Quel cammino diventa emblematico per Israele, ma diventa anche il
paradigma del cammino di ogni uomo. Se infatti rileggiamo quel testo, ci
accorgiamo come ciascuno di noi possa ritrovarsi in quegli elementi che
accompagnano il viaggio di Israele. Si tratta anzitutto di un viaggio
che dura quarant’anni ovvero una vita intera, un viaggio durante il
quale capita di essere umiliati e messi alla prova: umiliati perché ci
rendiamo conto di non avere le forze per camminare da soli, messi alla
prova perché gli eventi della vita ci svelano, ci conosciamo e siamo
conosciuti attraverso le scelte che operiamo, attraverso le nostre
reazioni.
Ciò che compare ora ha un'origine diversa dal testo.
(* ===== verification/FleetJobsProps.v ===== *)
(** * What the fleet's job table guarantees (internal/fleet/jobs.go)

    The operations as events of a run, the life of a job along any run, and the
    table a restart finds in the file. *)

From stdpp Require Import prelude countable strings gmap list.
From Stdlib Require Import ZArith Lia.
From S2P Require Import Prelude GoBinary Wire GoStrings FleetJobs.

Section props.
Context `{!JobJSON}.

(** ** Runs *)

(** [SubmitForce] and [SubmitWithTail] are [Submit] and then a step in memory. *)
Inductive jop :=
  | JSubmit (now : Z) (rnd : list byte) (serverID action target actor key : gostring) (w : option nat)
  | JForce (id : gostring) (force : bool)
  | JTail (id : gostring) (tail : Z)
  | JStart (id : gostring) (now : Z) (w : option nat)
  | JComplete (id : gostring) (status : JobStatus) (errMsg : option gostring) (now : Z) (w : option nat)
  | JCancel (id errMsg : gostring) (now : Z) (w : option nat)
  | JSetResult (id result : gostring) (w : option nat)
  | JGet (id : gostring) (now : Z) (w : option nat)
  | JList (want : Job -> bool) (now : Z) (w : gostring -> option nat)
  | JPrune (now : Z) (ok : bool)
  | JSetTimeout (d : Z)
  | JSetRetention (days entries : Z)
  | JSetMaxActive (limit : Z).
Quello che ci portiamo nel cuore, nel bene e nel male, non
resta mai nascosto.
Di cosa ho fame?
La
fame è la compagna di ogni cammino. E molto spesso la fame è
accompagnata dalla paura di non trovare un cibo adeguato. La nostra vita
dipende da come abbiamo gestito questa fame: alcuni mangiano quello che
capita, altri non distinguono quello che nutre da quello che avvelena,
altri ancora preferiscono andare a caccia da soli, altri si propongono
di condividere anche il poco che hanno. La vita spirituale in fondo
consiste nell’accorgersi che Dio stava già provvedendo alla nostra fame e
che non ci ha mai lasciato senza cibo. Al contrario, il peccato è
illudersi che quello che ho me lo sono procurato da solo, con i miei
sforzi e la mia astuzia. Proprio per questo il peccato non ci permette
di accedere all’Eucaristia perché non ci apre alla relazione con Dio. Ci
fa sentire autosufficienti.
Dichiarazione d’amore
Ricevere
il corpo di Cristo richiede un passaggio fondamentale, esige di
prendere consapevolezza della propria fame più profonda. Occorre
rendersi conto che sopravvivere non basta, perché la nostra parte più
profonda e vera trova risposta solo nella relazione più intima e
autentica che l’essere umano possa vivere, la relazione con Dio in Gesù
Cristo.
L’Eucaristia è la dichiarazione d’amore di Dio per ogni uomo, perché
in essa Egli dice che vuole nutrirci con la sua vita, vuole darsi a noi
corpo e sangue, cioè con tutta la sua persona. È un atto coraggioso,
perché Dio si espone anche al rifiuto. Come ogni vero amante ci lascia
nella libertà di accogliere o meno il suo dono. E forse molte persone lo
rifiuteranno, perché si sazieranno di cibi così superficiali e poveri
da non rendersi più conto di cosa hanno fame veramente.